Ian Harvey Hanomansing (born 1962 is a Trinidadian-Canadian television journalist with the Canadian Broadcasting Corporation (CBC). He formerly hosted CBC News Network Vancouver on CBC News Network, and reports for CBC Television's nightly newscast, The National.

On August 1, 2017, he was named a co-anchor of The National, and currently anchors the show on Fridays and Sundays. He also served as interim host of CBC Radio One's weekly call-in show Cross Country Checkup from 2020 to 2022, while regular host Duncan McCue was on sabbatical, and was named permanent host of the program in 2022.

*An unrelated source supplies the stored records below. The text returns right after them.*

Definition crypto_engine_nonce_bytes (algorithm : aead_alg) : nat :=
  match algorithm with
  | AES_256_GCM => aead_NPUBBYTES AES_256_GCM
  | AEGIS_256 => if has_aegis then aead_NPUBBYTES AEGIS_256
                 else aead_NPUBBYTES XCHACHA20_POLY1305
  | XCHACHA20_POLY1305 => aead_NPUBBYTES XCHACHA20_POLY1305
  end.

(** The AES-GCM nonce: four bytes of the hash of the identity, then the
    counter. *)
Definition aes_nonce (secret_id : bytes) (nonce_counter : Z) : bytes :=
  take 4 (sha256 (c_str secret_id)) ++ utils_write_u64_le nonce_counter.

Definition crypto_engine_build_nonce (algorithm : aead_alg) (secret_id : bytes)
    (nonce_counter : Z) : M bytes :=
  if bool_decide (algorithm = AES_256_GCM) then
    lib_call SM_ERR_CRYPTO ;;
    mret (aes_nonce secret_id nonce_counter)
  else randombytes_buf (crypto_engine_nonce_bytes algorithm).

Definition crypto_engine_tag_bytes (algorithm : aead_alg) : nat :=
  match algorithm with
  | AES_256_GCM => aead_ABYTES AES_256_GCM
  | AEGIS_256 => if has_aegis then aead_ABYTES AEGIS_256 else aead_ABYTES XCHACHA20_POLY1305
  | XCHACHA20_POLY1305 => aead_ABYTES XCHACHA20_POLY1305
  end.

Definition commitment (key domain nonce : bytes) : bytes :=
  generichash key (domain ++ nonce) CRYPTO_ENGINE_COMMITMENT_HALF_BYTES.

Definition crypto_engine_commitment (key domain nonce : bytes) : M bytes :=
  lib_call SM_ERR_CRYPTO ;;
  mret (commitment key domain nonce).

(** [sodium_malloc] and [sodium_mlock]. *)
Definition crypto_engine_alloc_key : M unit := lib_call SM_ERR_STORAGE.

(** The cipher behind a value of [crypto_engine_algorithm_t]. *)
Definition payload_cipher (algorithm : aead_alg) : aead_alg :=
  match algorithm with
  | AES_256_GCM => AES_256_GCM
  | AEGIS_256 => if has_aegis then AEGIS_256 else XCHACHA20_POLY1305
  | XCHACHA20_POLY1305 => XCHACHA20_POLY1305
  end.

Definition crypto_engine_encrypt_payload (algorithm : aead_alg)
    (plaintext aad nonce key : bytes) : M bytes :=
  lib_call SM_ERR_CRYPTO ;;
  mret (aead_encrypt (payload_cipher algorithm) key nonce aad plaintext).

Definition crypto_engine_decrypt_payload (algorithm : aead_alg)
    (ciphertext aad nonce key : bytes) : M bytes :=
  lift (from_option_or SM_ERR_CRYPTO
          (aead_decrypt (payload_cipher algorithm) key nonce aad ciphertext)).

Definition crypto_engine_init : M unit := crypto_engine_init_sodium.

Definition crypto_engine_algorithm_available (algorithm : option bytes) : M unit :=
  crypto_engine_init_sodium ;;
  lift (crypto_engine_select_algorithm algorithm) ;;
  mret ().

Definition crypto_engine_encrypt_with_algorithm (plaintext kek_enc secret_id : bytes)
    (version nonce_counter : Z) (algorithm_name : option bytes) : M encrypted_secret_t :=
  guard_or (negb (bool_decide (c_str secret_id = []))) SM_ERR_INVALID_ARGUMENT ;;
  crypto_engine_init_sodium ;;
  aad ← lift (crypto_engine_build_aad CRYPTO_ENGINE_AAD_MAX secret_id version);
  algorithm ← lift (crypto_engine_select_algorithm algorithm_name);
  let tag_len := crypto_engine_tag_bytes algorithm in
  guard_or (Z.of_nat (length plaintext) <=? SIZE_MAX - Z.of_nat tag_len)%Z
    SM_ERR_INVALID_ARGUMENT ;;
  name ← lift (crypto_engine_set_algorithm_name algorithm);
  nonce ← crypto_engine_build_nonce algorithm secret_id nonce_counter;
  lib_call SM_ERR_STORAGE ;;
  crypto_engine_alloc_key ;;
  dek ← randombytes_buf CRYPTO_ENGINE_DEK_BYTES;
  ciphertext ← crypto_engine_encrypt_payload algorithm plaintext aad nonce dek;
  dek_nonce ← randombytes_buf (crypto_engine_nonce_bytes algorithm);
  encrypted_dek ← crypto_engine_encrypt_payload algorithm dek aad dek_nonce kek_enc;
  kek_half ← crypto_engine_commitment kek_enc CRYPTO_ENGINE_COMMIT_DOMAIN_KEK dek_nonce;
  dek_half ← crypto_engine_commitment dek CRYPTO_ENGINE_COMMIT_DOMAIN_DEK nonce;
  mret (EncryptedSecret name ciphertext encrypted_dek nonce dek_nonce (kek_half ++ dek_half)).

Definition crypto_engine_encrypt (plaintext kek_enc secret_id : bytes)
    (version nonce_counter : Z) : M encrypted_secret_t :=
  crypto_engine_encrypt_with_algorithm plaintext kek_enc secret_id version nonce_counter None.

Definition crypto_engine_decrypt (input : encrypted_secret_t) (kek_enc secret_id : bytes)
    (version : Z) (plaintext_capacity : nat) : M bytes :=
  guard_or (negb (bool_decide (c_str secret_id = []))) SM_ERR_INVALID_ARGUMENT ;;
  crypto_engine_init_sodium ;;
  algorithm ← lift (crypto_engine_algorithm_from_name (es_algorithm input));
  lift (crypto_engine_algorithm_is_available algorithm) ;;
  aad ← lift (crypto_engine_build_aad CRYPTO_ENGINE_AAD_MAX secret_id version);
  let tag_len := crypto_engine_tag_bytes algorithm in
  guard_or ((tag_len <=? length (es_ciphertext input))
            && (length (es_encrypted_dek input) =? CRYPTO_ENGINE_DEK_BYTES + tag_len)
            && (length (es_nonce input) =? crypto_engine_nonce_bytes algorithm)
            && (length (es_dek_nonce input) =? length (es_nonce input))
            && (length (es_key_commitment input) =? CRYPTO_ENGINE_COMMITMENT_BYTES)
            && (length (es_ciphertext input) - tag_len <=? plaintext_capacity))%nat
    SM_ERR_INVALID_ARGUMENT ;;
  kek_half ← crypto_engine_commitment kek_enc CRYPTO_ENGINE_COMMIT_DOMAIN_KEK (es_dek_nonce input);
  guard_or (bool_decide (kek_half = take CRYPTO_ENGINE_COMMITMENT_HALF_BYTES
                                         (es_key_commitment input))) SM_ERR_CRYPTO ;;
  crypto_engine_alloc_key ;;
  dek ← crypto_engine_decrypt_payload algorithm (es_encrypted_dek input) aad
          (es_dek_nonce input) kek_enc;
  guard_or (length dek =? CRYPTO_ENGINE_DEK_BYTES)%nat SM_ERR_CRYPTO ;;
  dek_half ← crypto_engine_commitment dek CRYPTO_ENGINE_COMMIT_DOMAIN_DEK (es_nonce input);
  guard_or (bool_decide (dek_half = take CRYPTO_ENGINE_COMMITMENT_HALF_BYTES
              (drop CRYPTO_ENGINE_COMMITMENT_HALF_BYTES (es_key_commitment input))))
    SM_ERR_CRYPTO ;;
  crypto_engine_decrypt_payload algorithm (es_ciphertext input) aad (es_nonce input) dek.

Definition crypto_engine_compute_key_commitment (key domain nonce : bytes) (out_len : nat) : M bytes :=
  crypto_engine_init_sodium ;;
  guard_or (out_len =? CRYPTO_ENGINE_COMMITMENT_HALF_BYTES)%nat SM_ERR_INVALID_ARGUMENT ;;
  crypto_engine_commitment key domain nonce.

(** * Specification of decryption

    What the stored envelope opens to: no library call, no state. *)

Definition envelope_shape (algorithm : aead_alg) (es : encrypted_secret_t) : bool :=
  ((crypto_engine_tag_bytes algorithm <=? length (es_ciphertext es))
   && (length (es_encrypted_dek es) =? CRYPTO_ENGINE_DEK_BYTES + crypto_engine_tag_bytes algorithm)
   && (length (es_nonce es) =? crypto_engine_nonce_bytes algorithm)
   && (length (es_dek_nonce es) =? length (es_nonce es))
   && (length (es_key_commitment es) =? CRYPTO_ENGINE_COMMITMENT_BYTES))%nat.

(** The DEK inside an envelope, once the KEK commitment is verified. *)
Definition open_dek (algorithm : aead_alg) (es : encrypted_secret_t) (kek aad : bytes) : option bytes :=
  if bool_decide (commitment kek CRYPTO_ENGINE_COMMIT_DOMAIN_KEK (es_dek_nonce es)
                  = take CRYPTO_ENGINE_COMMITMENT_HALF_BYTES (es_key_commitment es))
  then aead_decrypt (payload_cipher algorithm) kek (es_dek_nonce es) aad (es_encrypted_dek es)
  else None.

Definition dek_committed (es : encrypted_secret_t) (dek : bytes) : bool :=
  (length dek =? CRYPTO_ENGINE_DEK_BYTES)%nat &&
  bool_decide (commitment dek CRYPTO_ENGINE_COMMIT_DOMAIN_DEK (es_nonce es)
               = take CRYPTO_ENGINE_COMMITMENT_HALF_BYTES
                   (drop CRYPTO_ENGINE_COMMITMENT_HALF_BYTES (es_key_commitment es))).

(** The plaintext of an envelope under a KEK, an identity and a version. *)
Definition open_envelope (kek secret_id : bytes) (version : Z) (es : encrypted_secret_t)
  : outcome bytes :=
  check (negb (bool_decide (c_str secret_id = []))) SM_ERR_INVALID_ARGUMENT ;;
  algorithm ← crypto_engine_algorithm_from_name (es_algorithm es);
  crypto_engine_algorithm_is_available algorithm ;;
  aad ← crypto_engine_build_aad CRYPTO_ENGINE_AAD_MAX secret_id version;
  check (envelope_shape algorithm es) SM_ERR_INVALID_ARGUMENT ;;
  dek ← from_option_or SM_ERR_CRYPTO (open_dek algorithm es kek aad);
  check (dek_committed es dek) SM_ERR_CRYPTO ;;
  from_option_or SM_ERR_CRYPTO
    (aead_decrypt (payload_cipher algorithm) dek (es_nonce es) aad (es_ciphertext es)).

End CryptoEngine.

(** * Names of algorithms *)

Lemma algorithm_equals_loop_spec fuel i left right :
  Byte.x00 ∉ right → (i ≤ length right)%nat → (length right < i + fuel)%nat →
  algorithm_equals_loop fuel i left right = bool_decide (c_str (drop i left) = drop i right).
Proof.
  intros Hr. revert i. induction fuel as [|fuel IH]; intros i Hi Hf; [lia|].
  cbn [algorithm_equals_loop].
  assert (c_str (drop i left) =
          if decide (nth i left Byte.x00 = Byte.x00) then []
          else nth i left Byte.x00 :: c_str (drop (S i) left)) as Ec.
  { destruct (left !! i) as [b|] eqn:E.
    - rewrite (drop_S _ _ _ E). simpl. by rewrite (nth_lookup_Some _ _ _ _ E).
    - apply lookup_ge_None in E. rewrite drop_ge by done.
      rewrite nth_overflow by done. done. }
  rewrite Ec. destruct (Nat.eqb_spec i (length right)) as [->|Hne].
  - rewrite drop_all. case_decide as E; rewrite ?E; [by rewrite !bool_decide_true|].
    by rewrite !bool_decide_false.
  - destruct (lookup_lt_is_Some_2 right i) as [x Hx]; [lia|].
    rewrite (drop_S _ _ _ Hx), (nth_lookup_Some right _ _ _ Hx).
    assert (x ≠ Byte.x00) as Hx0.
    { intros ->. apply Hr. by eapply list_elem_of_lookup_2. }
    case_decide as E.
    { rewrite (bool_decide_true _ E). done. }
    rewrite (bool_decide_false _ E). cbn [orb].
    destruct (decide (nth i left Byte.x00 = x)) as [Ex|Ex].
    + rewrite (bool_decide_true _ Ex). cbn [negb]. rewrite IH by lia.
      rewrite Ex. apply bool_decide_ext. split; congruence.
    + rewrite (bool_decide_false _ Ex). simpl. symmetry. apply bool_decide_false. congruence.
Qed.

(** The comparison is equality of C strings. *)
Lemma algorithm_equals_spec left right :
  Byte.x00 ∉ right → (length right < CRYPTO_ENGINE_ALGORITHM_MAX)%nat →
  crypto_engine_algorithm_equals_literal left right = bool_decide (c_str left = right).
Proof.
  intros Hr Hl. unfold crypto_engine_algorithm_equals_literal.
  rewrite (proj2 (Nat.leb_gt _ _)) by done.
  rewrite algorithm_equals_loop_spec by (done || lia). done.
Qed.

(** * Associated data *)

Lemma print_dec_no_colon z : (0 ≤ z)%Z → Byte.x3a ∉ print_dec z.
Proof.
  intros Hz Hin. pose proof (print_dec_digits z Hz) as H. rewrite Forall_forall in H.
  specialize (H _ Hin). unfold is_digit in H. vm_compute in H. by destruct H as [_ []].
Qed.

In 2025, Hanomansing became the host of a nightly news program, Hanomansing Tonight, which began on February 18 on CBC News Network.

==Early life==
Hanomansing was born in Port of Spain, Trinidad and Tobago to Indian parents. He grew up in Sackville, New Brunswick with parents Eunice and Harvey, along with his sister Ria. Hanomansing got his first job coming out of high school in 1979 at a radio station in Amherst, Nova Scotia. He attended Mount Allison University for his undergraduate education and graduated in 1983 with a degree in political science and sociology. Hanomansing studied law at Dalhousie Law School and graduated in 1986.

==Broadcasting career==
Hanomansing's broadcast media career began at CKDH in Amherst, Nova Scotia in the summer after his graduation, followed by work at CKCW in Moncton, New Brunswick and at CHNS in nearby Halifax, Nova Scotia. In 1986, he joined the Canadian Broadcasting Corporation. He worked for CBC bureaus in the Maritimes and Toronto, Ontario before moving to Vancouver, where he was a network reporter and hosted the now-defunct programs Pacific Rim Report, Foreign Assignment, and Times 7 (a joint venture with The New York Times) and also hosted a summer series on CBC Radio One, Feeling the Heat.

From 2000 to 2007, he was the anchor of the national segment of the defunct newscast Canada Now; following that program's cancellation, he was the co-anchor of CBC News: Vancouver, CBUT's supper hour newscast, from 2007 to 2010. He returned to his former role as network reporter for The National in 2010; and from 2012 to 2017, Hanomansing hosted CBC News Now with Ian Hanomansing, which was broadcast live from CBC Vancouver on weeknights. On August 1, 2017, he was named as one of four new co-hosts of The National, CBC's flagship news broadcast alongside Adrienne Arsenault, Rosemary Barton and Andrew Chang. In 2020, he was named the Friday and Sunday anchor of the programme.

Hanomansing has developed and hosted a series of innovative live news specials including "Downtown Drugs", in November 1998, from Vancouver's Downtown Eastside during a public health emergency declared after a high number of fatal overdoses. In March 2005, "Crime on the Streets" was broadcast, in part, from Stoney Mountain Institution in Manitoba. It is believed to be the only live national news special from a Canadian federal penal institution. It won a national Justicia Award for Excellence in Legal Reporting, as well as a Jack Webster Award.

In 2006, Hanomansing also designed Big League Manager, an NHL-licensed board game. His game was voted a "Best Bet" by the Canadian Toy Testing Council.

== Awards and honours ==
Hanomansing received an honorary degree, Doctor of Laws honoris causa (LLD), from Mount Allison University in 2003. On November 28, 2008 Hanomansing won the Gemini Award for Best News Anchor, beating Kevin Newman and Peter Mansbridge. in 2010, Hanomansing was one of the recipients of the Top 25 Canadian Immigrant Awards presented by Canadian Immigrant Magazine. In March 2016, he won the Canadian Screen Award for Best National News Anchor over Peter Mansbridge, Lisa LaFlamme and Heather Hiscox.